RECORDS SHOWN START
(** * esl: FreeSWITCH event-socket client -- wire codec, events, responses

    A shallow embedding of the protocol core of the Go package [esl]
    (command.go, event.go, response.go, conn.go, events.go, tools.go) and the
    properties of its specification that were checked against it.

    Conventions of the embedding.
    - A Go [string] and a Go [[]byte] are both finite byte sequences; both are
      [string] here (a sequence of 8-bit [ascii] characters), and the
      conversions [string(b)] and [[]byte(s)] are the identity.
    - [int] is the 64-bit [int] of the usual targets; numbers are in [Z].
    - A Go [map[string]string] is a [gmap string string].  The nil map and the
      empty map are not told apart (they read alike).  [for k := range m]
      visits every key once in an order the language leaves open: functions
      that range over a map take that order as an argument.
    - A function that writes to an [io.Writer] is the byte sequence it hands
      to the writer. *)

From Stdlib Require Import ZArith Ascii String List Lia.
From stdpp Require Import base gmap strings list sorting.

Local Open Scope Z_scope.

Abbreviation bytes := string (only parsing).

(** ** Bytes and slices *)

Definition LF : ascii := "010"%char.
Definition CR : ascii := "013"%char.
Definition TAB : ascii := "009"%char.

(** [len(s)] *)
Definition len (s : bytes) : Z := Z.of_nat (String.length s).

Fixpoint str_take (n : nat) (s : bytes) : bytes :=
  match n, s with
  | S n, String a s => String a (str_take n s)
  | _, _ => ""
  end.

Fixpoint str_drop (n : nat) (s : bytes) : bytes :=
  match n, s with
  | S n, String _ s => str_drop n s
  | _, _ => s
  end.

(** [s[:i]] and [s[i:]] for an index within range *)
Definition slice_to (s : bytes) (i : Z) : bytes := str_take (Z.to_nat i) s.
Definition slice_from (s : bytes) (i : Z) : bytes := str_drop (Z.to_nat i) s.

Fixpoint str_repeat (c : ascii) (n : nat) : bytes :=
  match n with
  | O => ""
  | S n => String c (str_repeat c n)
  end.

(** A [bufio.Writer] that is only appended to. *)
Definition WriteString (buf s : bytes) : bytes := buf +:+ s.
Definition WriteByte (buf : bytes) (c : ascii) : bytes := buf +:+ String c "".

(** ** The functions of Go's standard library that the package calls *)

Module gobytes.

(** [bytes.IndexByte]: index of the first [c] in [s], or -1 *)
Fixpoint IndexByte (s : bytes) (c : ascii) : Z :=
  match s with
  | "" => -1
  | String a s' =>
      if Ascii.eqb a c then 0
      else let i := IndexByte s' c in if i <? 0 then -1 else i + 1
  end.

(** [bytes.HasPrefix], [strings.HasPrefix] *)
Definition HasPrefix (s p : bytes) : bool := String.prefix p s.

End gobytes.

Module gostrings.

(** [strings.TrimPrefix] *)
Definition TrimPrefix (s p : string) : string :=
  if gobytes.HasPrefix s p then str_drop (String.length p) s else s.

(** [strings.Join] *)
Fixpoint Join (elems : list string) (sep : string) : string :=
  match elems with
  | [] => ""
  | [x] => x
  | x :: rest => x +:+ sep +:+ Join rest sep
  end.

Definition is_upper (c : ascii) : bool :=
  let n := N_of_ascii c in (65 <=? n)%N && (n <=? 90)%N.

(** the ASCII branch of [strings.EqualFold]: equal bytes, or an upper-case
    letter and its lower-case form *)
Definition fold_eq_ascii (sr tr : ascii) : bool :=
  if Ascii.eqb tr sr then true
  else
    let a := N.min (N_of_ascii sr) (N_of_ascii tr) in
    let b := N.max (N_of_ascii sr) (N_of_ascii tr) in
    (65 <=? a)%N && (a <=? 90)%N && (b =? a + 32)%N.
RECORDS SHOWN END
◆ THE TASK ◆
Beginning at the line with "if gobytes.HasPrefix s" and ending at the line with "(** the ASCII", reproduce each line of the data above exactly, and add no other lines.

◆ EXPECTED OUTPUT ◆
  if gobytes.HasPrefix s p then str_drop (String.length p) s else s.

(** [strings.Join] *)
Fixpoint Join (elems : list string) (sep : string) : string :=
  match elems with
  | [] => ""
  | [x] => x
  | x :: rest => x +:+ sep +:+ Join rest sep
  end.

Definition is_upper (c : ascii) : bool :=
  let n := N_of_ascii c in (65 <=? n)%N && (n <=? 90)%N.

(** the ASCII branch of [strings.EqualFold]: equal bytes, or an upper-case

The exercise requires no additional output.